(** ** The range selector *)

(** C3, as amended.  A field gives no set exactly when the loop of one of
    its ranges never ends, and it gives one when its ranges are within
    reach.  Whenever a set is given, it is the union of what its comma-separated
    terms contribute, each term on its own: no term discards what another
    contributes.  A term without a dash contributes the one value that
    [Number] gives it: itself for a positive integer, [NaN], which is no
    page, if it is not numeric.  A term with a dash contributes what its
    loop visits between the values of its first two dash-separated
    pieces: the integers from [start] to [end] for two positive integers;
    from an integer lower bound, the integers up to the upper bound; and
    nothing when the lower bound is not below or equal to the upper one,
    as when either is [NaN].  Later pieces do not matter, and a blank
    piece is 0. *)
Theorem parseRanges_union_of_terms (deleteInput : string) :
  (parseRanges deleteInput = None ↔
   ∃ r s e rest,
     r ∈ Js.split deleteInput "," ∧ Js.split r "-" = s :: e :: rest ∧
     neverEnds (Js.Number s) (Js.Number e)) ∧
  (withinReach deleteInput → is_Some (parseRanges deleteInput)) ∧
  (∀ toDelete, parseRanges deleteInput = Some toDelete →
     ∀ x, Js.Set_has toDelete x = true ↔
          ∃ r, r ∈ Js.split deleteInput "," ∧ contributes r x) ∧
  (∀ r, Js.includes r "-" = false →
     ∀ x, contributes r x ↔ x = Js.Number r) ∧
  (∀ r k, spec_integer r = Some k → (k ≤ 2 ^ 53)%Z →
     ∀ x, contributes r x ↔ x = Int k) ∧
  (∀ r s e a b, Js.split r "-" = [s; e] →
     spec_integer s = Some a → spec_integer e = Some b →
     (a ≤ 2 ^ 53)%Z → (b ≤ 2 ^ 53)%Z →
     ∀ x, contributes r x ↔ between a b x = true) ∧
  (∀ r s e rest a, Js.split r "-" = s :: e :: rest →
     Js.Number s = Int a → (0 ≤ a ≤ 2 ^ 53)%Z →
     ∀ x, contributes r x ↔
          ∃ k, x = Int k ∧ (a ≤ k ≤ 2 ^ 53)%Z ∧
               Js.le (Int k) (Js.Number e) = true) ∧
  (∀ r s e rest, Js.split r "-" = s :: e :: rest →
     Js.le (Js.Number s) (Js.Number e) = false ∨
     Js.Number s = NaN ∨ Js.Number e = NaN →
     ∀ x, ¬ contributes r x) ∧
  (∀ r s e rest, Js.split r "-" = s :: e :: rest →
     ∀ x, contributes r x ↔ contributes (s +:+ "-" +:+ e) x) ∧
  (∀ s, allWhiteSpace s = true → Js.Number s = Int 0).
Proof.
  split; [apply parseRanges_None|].
  split; [apply parseRanges_ends|].
  split.
  { intros toDelete Hparse x.
    rewrite (forEachRange_union _ _ _ Hparse x), Set_has_nil.
    split; [by intros [?|?]|by right]. }
  split; [apply contributes_single|].
  split.
  { intros r k Hk Hle x.
    rewrite (contributes_single r (spec_integer_no_dash _ _ Hk) x).
    by rewrite (Number_spec_integer _ _ Hk Hle). }
  split.
  { intros r s e a b Hsplit Ha Hb Hale Hble x.
    rewrite (contributes_range r s e [] Hsplit x).
    rewrite (Number_spec_integer _ _ Ha Hale), (Number_spec_integer _ _ Hb Hble).
    pose proof (spec_integer_positive _ _ Ha).
    rewrite range_from_Int by lia. split.
    - intros (k & -> & Hk & Hkb). simpl in *. lia.
    - destruct x as [|k| |]; simpl; try done. intros Hk.
      exists k. split; [done|]. simpl. lia. }
  split.
  { intros r s e rest a Hsplit Ha Hrange x.
    rewrite (contributes_range r s e rest Hsplit x), Ha.
    by apply range_from_Int. }
  split.
  { intros r s e rest Hsplit Hnot x.
    rewrite (contributes_range r s e rest Hsplit x).
    intros (n & _ & Hn). specialize (Hn 0 ltac:(lia)). simpl in Hn.
    destruct Hnot as [Hle|[Hs|He]]; [congruence| |].
    - by rewrite Hs in Hn.
    - rewrite He in Hn. by destruct (Js.Number s) as [| | |[]].  }
  split; [|apply Number_blank].
  intros r s e rest Hsplit x.
  rewrite (contributes_range r s e rest Hsplit x). symmetry.
  apply (contributes_range (s +:+ "-" +:+ e) s e []).
  etrans; [apply (split_app_sep s e "-")|].
  rewrite !split_no_separator; [done|..];
    apply (split_pieces r "-"); rewrite Hsplit;
    first [by left|by right; left].
Qed.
==========
• **What this task involves**
Out of the data above, set down the lines from the one with "piece is 0. *)" to the one with "neverEnds (Js.Number s) (Js.Number e)) ∧", both included, exactly as written and with no additions.

• **Answer section**
    piece is 0. *)
Theorem parseRanges_union_of_terms (deleteInput : string) :
  (parseRanges deleteInput = None ↔
   ∃ r s e rest,
     r ∈ Js.split deleteInput "," ∧ Js.split r "-" = s :: e :: rest ∧
     neverEnds (Js.Number s) (Js.Number e)) ∧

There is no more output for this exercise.